(** Everything works. *)
Lemma fetch_returns_parsed_witness :
  ∃ start end_ req,
    format_dmY Sample.fine (start_time Sample.uploader) = Ok start
    ∧ format_dmY Sample.fine (end_time Sample.uploader) = Ok end_
    ∧ (_retrieve_source_calendar Sample.uploader Sample.fine []).2 !! 5%nat
      = Some (Entry (session_get (_campus_base_url +:+ _campus_cal_url start end_))
                (RResponse req))
    ∧ requests.raise_for_status req = Ok tt
    ∧ from_ical Sample.fine (requests.text_utf8 req) = Ok Sample.listing
    ∧ http_calls (_retrieve_source_calendar Sample.uploader Sample.fine []).2
      = [ session_get _campus_base_url;
          session_post (_campus_base_url +:+ _campus_login_url)
            (<["u" := matriculation_number Sample.uploader]>
               (<["p" := campus_password Sample.uploader]> ∅));
          session_get (_campus_base_url +:+ _campus_cal_url start end_);
          session_get (_campus_base_url +:+ _campus_logout_url) ].
Proof.
  apply (fetch_returns_parsed Sample.uploader Sample.fine [] Sample.listing).
  reflexivity.
Defined.

(** ** The outcome of [_retrieve_upload_calendar] and of [_upload_events] *)

(** A calendar the method returns has the configured url, and the method has
    written three lines. *)
Lemma retrieve_upload_calendar_url (self : t) (w : World) (tr : transcript)
    (c : caldav.Calendar) :
  (_retrieve_upload_calendar self w tr).1 = Ok c →
  caldav.url c = calendar_url self
  ∧ length (_retrieve_upload_calendar self w tr).2 = 3%nat.
Proof.
  remember (_retrieve_upload_calendar self w tr) as p eqn:Hp.
  unfold _retrieve_upload_calendar in Hp. intros Hok.
  run_all Hp; subst p; cbn [after_lines fst snd app] in Hok |- *;
    try discriminate Hok.
  injection Hok as ->.
  match goal with H : search_calendar _ ?cs = Some _ |- _ =>
    destruct (search_calendar_Some _ _ _ H) as (pre & post & _ & Hurl & _)
  end.
  split; [exact Hurl|reflexivity].
Qed.

(** X9.  A calendar the method returns comes from the list of the principal,
    has the configured url, and no calendar before it in the list has; the
    transcript is the connection, the log line and the listing. *)
Theorem retrieve_upload_calendar_sound (self : t) (w : World) (tr : transcript)
    (c : caldav.Calendar) :
  (_retrieve_upload_calendar self w tr).1 = Ok c →
  ∃ cs pre post,
    (_retrieve_upload_calendar self w tr).2
    = [ Entry (caldav_Principal (calendar_url self) (calendar_user self)
                 (calendar_pass self)) Returned;
        Entry (logging INFO "Search for caldav calendar") Returned;
        Entry (principal_calendars (calendar_url self) (calendar_user self)
                 (calendar_pass self)) (RCalendars cs) ]
    ∧ cs = pre ++ c :: post
    ∧ caldav.url c = calendar_url self
    ∧ Forall (λ c', caldav.url c' ≠ calendar_url self) pre.
Proof.
  remember (_retrieve_upload_calendar self w tr) as p eqn:Hp.
  unfold _retrieve_upload_calendar in Hp. intros Hok.
  run_all Hp; subst p; cbn [after_lines fst snd app] in Hok |- *;
    try discriminate Hok.
  injection Hok as ->.
  match goal with H : search_calendar _ ?cs = Some _ |- _ =>
    destruct (search_calendar_Some _ _ _ H) as (pre & post & Hcs & Hurl & Hpre);
    exists cs, pre, post
  end.
  match goal with u : unit |- _ => destruct u end. done.
Qed.


(** The three sample calendars. *)
Lemma retrieve_upload_calendar_sound_witness :
  ∃ cs pre post,
    (_retrieve_upload_calendar Sample.uploader Sample.fine []).2
    = [ Entry (caldav_Principal (calendar_url Sample.uploader)
                 (calendar_user Sample.uploader) (calendar_pass Sample.uploader))
          Returned;
        Entry (logging INFO "Search for caldav calendar") Returned;
        Entry (principal_calendars (calendar_url Sample.uploader)
                 (calendar_user Sample.uploader) (calendar_pass Sample.uploader))
          (RCalendars cs) ]
    ∧ cs = pre ++ Sample.cal42 :: post
    ∧ caldav.url Sample.cal42 = calendar_url Sample.uploader
    ∧ Forall (λ c', caldav.url c' ≠ calendar_url Sample.uploader) pre.
Proof.
  apply (retrieve_upload_calendar_sound Sample.uploader Sample.fine [] Sample.cal42).
  reflexivity.
Defined.

Lemma insertions_step (msg : string) (c : caldav.Calendar) (ical : string)
    (rep : reply) (out : transcript) :
  insertions (Entry (logging INFO msg) Returned
              :: Entry (calendar_add_event c ical) rep :: out)
  = (c, ical, rep) :: insertions out.
Proof. reflexivity. Qed.

Arguments insertions : simpl never.

Lemma insertions_app (out out' : transcript) :
  insertions (out ++ out') = insertions out ++ insertions out'.
Proof. apply omap_app. Qed.

Lemma insertions_none (out : transcript) :
  Forall (λ x, is_insertion x = false) out → insertions out = [].
Proof.
  induction 1 as [|x out Hx _ IH]; [reflexivity|].
  change (x :: out) with ([x] ++ out). rewrite insertions_app, IH, app_nil_r.
  unfold is_insertion in Hx. unfold insertions. simpl.
  destruct (e_call x); try reflexivity. discriminate.
Qed.

Lemma insertions_elem (out : transcript) (i : nat) (c : caldav.Calendar)
    (ical : string) (rep : reply) :
  out !! i = Some (Entry (calendar_add_event c ical) rep) →
  (c, ical, rep) ∈ insertions out.
Proof.
  intros Hi. unfold insertions. apply list_elem_of_omap.
  exists (Entry (calendar_add_event c ical) rep). split; [|reflexivity].
  apply list_elem_of_lookup. exists i. exact Hi.
Qed.

(** When the second loop ends, it has sent every event, wrapped in a
    calendar of its own, in the order of the list; when it raises, an
    insertion has raised and the events after it are not sent. *)
Lemma insert_loop_run (w : World) (upload_cal : caldav.Calendar) (n : nat)
    (events : list icalendar.Component) (i : nat) (tr : transcript) :
  match (for_enumerate i events (insert_body upload_cal n) w tr).1 with
  | Ok _ =>
      insertions (for_enumerate i events (insert_body upload_cal n) w tr).2
      = (λ ev, (upload_cal, to_ical w (icalendar.Calendar_with ev), Returned)) <$> events
  | Raise e =>
      ∃ k ev,
        events !! k = Some ev
        ∧ insertions (for_enumerate i events (insert_body upload_cal n) w tr).2
          = ((λ ev, (upload_cal, to_ical w (icalendar.Calendar_with ev), Returned))
               <$> take k events)
            ++ [(upload_cal, to_ical w (icalendar.Calendar_with ev), Raised e)]
  end.
Proof.
  revert i tr. induction events as [|ev events IH]; intros i tr; simpl.
  - reflexivity.
  - cbv [bind].
    destruct (insert_body upload_cal n i ev w tr) as [r0 out0] eqn:Hb.
    assert ((r0 = Ok tt
             ∧ out0 = [Entry (logging INFO (index_of "Upload event " i n)) Returned;
                       Entry (calendar_add_event upload_cal
                                (to_ical w (icalendar.Calendar_with ev))) Returned])
            ∨ (∃ e, r0 = Raise e
                    ∧ out0 = [Entry (logging INFO (index_of "Upload event " i n)) Returned;
                              Entry (calendar_add_event upload_cal
                                       (to_ical w (icalendar.Calendar_with ev)))
                                (Raised e)])) as Hb'.
    { unfold insert_body in Hb. run_M.
      destruct (Calendar_add_event w _ upload_cal _) as [[]|e]; simplify_eq/=; eauto. }
    clear Hb. destruct Hb' as [[-> ->]|(e & -> & ->)].
    + specialize (IH (S i)
        (tr ++ [Entry (logging INFO (index_of "Upload event " i n)) Returned;
                Entry (calendar_add_event upload_cal
                         (to_ical w (icalendar.Calendar_with ev))) Returned])).
      destruct (for_enumerate (S i) events (insert_body upload_cal n) w _)
        as [[[]|e] out]; simpl in *.
      * rewrite (insertions_step (index_of "Upload event " i n) upload_cal
                   (to_ical w (icalendar.Calendar_with ev)) Returned out), IH.
        reflexivity.
      * destruct IH as (k & ev' & Hk & Hins).
        exists (S k), ev'. split; [exact Hk|].
        rewrite (insertions_step (index_of "Upload event " i n) upload_cal
                   (to_ical w (icalendar.Calendar_with ev)) Returned out), Hins.
        reflexivity.
    + simpl. exists 0%nat, ev. split; reflexivity.
Qed.

(** The run of [_upload_events] once the query has returned and no deletion
    has raised: the lines of the two loops, what the first has deleted, and
    what the second has sent. *)
Lemma upload_events_outcome (self : t) (upload_cal : caldav.Calendar)
    (events : list icalendar.Component) (w : World) (tr : transcript) :
  ∃ rep dels rest,
    (_upload_events self upload_cal events w tr).2
    = Entry (logging INFO "Delete all existing events in given time period") Returned
      :: Entry (calendar_date_search upload_cal (start_time self) (end_time self)) rep
      :: dels ++ rest
    ∧ Forall (λ x, is_log x || is_deletion x = true) dels
    ∧ Forall (λ x, is_log x || is_insertion x = true) rest
    ∧ match rep with
      | Raised e =>
          dels = [] ∧ rest = []
          ∧ (_upload_events self upload_cal events w tr).1 = Raise e
      | REvents old =>
          (deletions dels = (λ ev, (ev, Returned)) <$> old
           ∧ match (_upload_events self upload_cal events w tr).1 with
             | Ok _ =>
                 insertions rest
                 = (λ ev, (upload_cal, to_ical w (icalendar.Calendar_with ev), Returned))
                     <$> events
             | Raise e =>
                 ∃ k ev,
                   events !! k = Some ev
                   ∧ insertions rest
                     = ((λ ev, (upload_cal, to_ical w (icalendar.Calendar_with ev),
                                Returned)) <$> take k events)
                       ++ [(upload_cal, to_ical w (icalendar.Calendar_with ev), Raised e)]
             end)
          ∨ (rest = []
             ∧ ∃ e, (_upload_events self upload_cal events w tr).1 = Raise e)
      | _ => False
      end.
Proof.
  unfold _upload_events.
  change (λ (i : nat) (ev : caldav.Event),
            log_info (index_of "Delete event " i ?n);;
            perform (event_delete ev) (λ w tr, Event_delete w tr ev) (λ _, Returned))
    with (delete_body n).
  change (λ (i : nat) (ev : icalendar.Component),
            log_info (index_of "Upload event " i ?n);;
            ical ← lift (λ w, Ok (to_ical w (icalendar.Calendar_with ev)));
            perform (calendar_add_event upload_cal ical)
              (λ w tr, Calendar_add_event w tr upload_cal ical) (λ _, Returned))
    with (insert_body upload_cal n).
  run_M.
  destruct (Calendar_date_search w _ upload_cal _ _) as [old|e]; simpl.
  2:{ exists (Raised e), [], []. repeat split; constructor. }
  match goal with
  | |- context [for_enumerate 0 old _ w ?tr'] =>
      destruct (delete_loop_run w (length old) old 0 tr') as [Hdels Hres];
      destruct (for_enumerate 0 old (delete_body (length old)) w tr') as [[[]|e] dels]
  end; simpl in *.
  - match goal with
    | |- context [for_enumerate 0 events _ w ?tr'] =>
        pose proof (insert_loop_emits w upload_cal (length events) events 0 tr') as Hlines;
        pose proof (insert_loop_run w upload_cal (length events) events 0 tr') as Hins;
        destruct (for_enumerate 0 events (insert_body upload_cal (length events)) w tr')
          as [r adds]
    end; simpl in *.
    exists (REvents old), dels,
      (Entry (logging INFO "Upload all events") Returned :: adds).
    split; [reflexivity|]. split; [exact Hdels|].
    split; [constructor; [reflexivity|exact Hlines]|].
    left. split; [exact Hres|].
    change (Entry (logging INFO "Upload all events") Returned :: adds)
      with ([Entry (logging INFO "Upload all events") Returned] ++ adds).
    destruct r as [[]|e]; rewrite insertions_app; exact Hins.
  - exists (REvents old), dels, []. rewrite app_nil_r.
    split; [reflexivity|]. split; [exact Hdels|]. split; [constructor|].
    right. split; [reflexivity|]. exists e. reflexivity.
Qed.

(** The deletions and the insertions of the whole transcript are those of
    its two parts. *)
Lemma two_phases_readings (first second : entry) (dels rest : transcript) :
  is_mutation first = false → is_mutation second = false →
  Forall (λ x, is_log x || is_deletion x = true) dels →
  Forall (λ x, is_log x || is_insertion x = true) rest →
  deletions (first :: second :: dels ++ rest) = deletions dels
  ∧ insertions (first :: second :: dels ++ rest) = insertions rest.
Proof.
  intros Hfirst Hsecond Hdels Hrest.
  change (first :: second :: dels ++ rest) with ([first; second] ++ dels ++ rest).
  rewrite !deletions_app, !insertions_app.
  apply orb_false_iff in Hfirst as [Hd1 Hi1].
  apply orb_false_iff in Hsecond as [Hd2 Hi2].
  rewrite (deletions_none [first; second]) by (repeat constructor; assumption).
  rewrite (insertions_none [first; second]) by (repeat constructor; assumption).
  rewrite (deletions_none rest)
    by (eapply Forall_impl; [exact Hrest|apply log_or_insertion]).
  rewrite (insertions_none dels)
    by (eapply Forall_impl; [exact Hdels|apply log_or_deletion]).
  rewrite app_nil_r. done.
Qed.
+++++
## Requirement
Return nothing but the lines from the first line of the listing through the line with "has the configured url, and no", please, keeping every one of them unchanged.

## Written solution
(** Everything works. *)
Lemma fetch_returns_parsed_witness :
  ∃ start end_ req,
    format_dmY Sample.fine (start_time Sample.uploader) = Ok start
    ∧ format_dmY Sample.fine (end_time Sample.uploader) = Ok end_
    ∧ (_retrieve_source_calendar Sample.uploader Sample.fine []).2 !! 5%nat
      = Some (Entry (session_get (_campus_base_url +:+ _campus_cal_url start end_))
                (RResponse req))
    ∧ requests.raise_for_status req = Ok tt
    ∧ from_ical Sample.fine (requests.text_utf8 req) = Ok Sample.listing
    ∧ http_calls (_retrieve_source_calendar Sample.uploader Sample.fine []).2
      = [ session_get _campus_base_url;
          session_post (_campus_base_url +:+ _campus_login_url)
            (<["u" := matriculation_number Sample.uploader]>
               (<["p" := campus_password Sample.uploader]> ∅));
          session_get (_campus_base_url +:+ _campus_cal_url start end_);
          session_get (_campus_base_url +:+ _campus_logout_url) ].
Proof.
  apply (fetch_returns_parsed Sample.uploader Sample.fine [] Sample.listing).
  reflexivity.
Defined.

(** ** The outcome of [_retrieve_upload_calendar] and of [_upload_events] *)

(** A calendar the method returns has the configured url, and the method has
    written three lines. *)
Lemma retrieve_upload_calendar_url (self : t) (w : World) (tr : transcript)
    (c : caldav.Calendar) :
  (_retrieve_upload_calendar self w tr).1 = Ok c →
  caldav.url c = calendar_url self
  ∧ length (_retrieve_upload_calendar self w tr).2 = 3%nat.
Proof.
  remember (_retrieve_upload_calendar self w tr) as p eqn:Hp.
  unfold _retrieve_upload_calendar in Hp. intros Hok.
  run_all Hp; subst p; cbn [after_lines fst snd app] in Hok |- *;
    try discriminate Hok.
  injection Hok as ->.
  match goal with H : search_calendar _ ?cs = Some _ |- _ =>
    destruct (search_calendar_Some _ _ _ H) as (pre & post & _ & Hurl & _)
  end.
  split; [exact Hurl|reflexivity].
Qed.

(** X9.  A calendar the method returns comes from the list of the principal,
    has the configured url, and no calendar before it in the list has; the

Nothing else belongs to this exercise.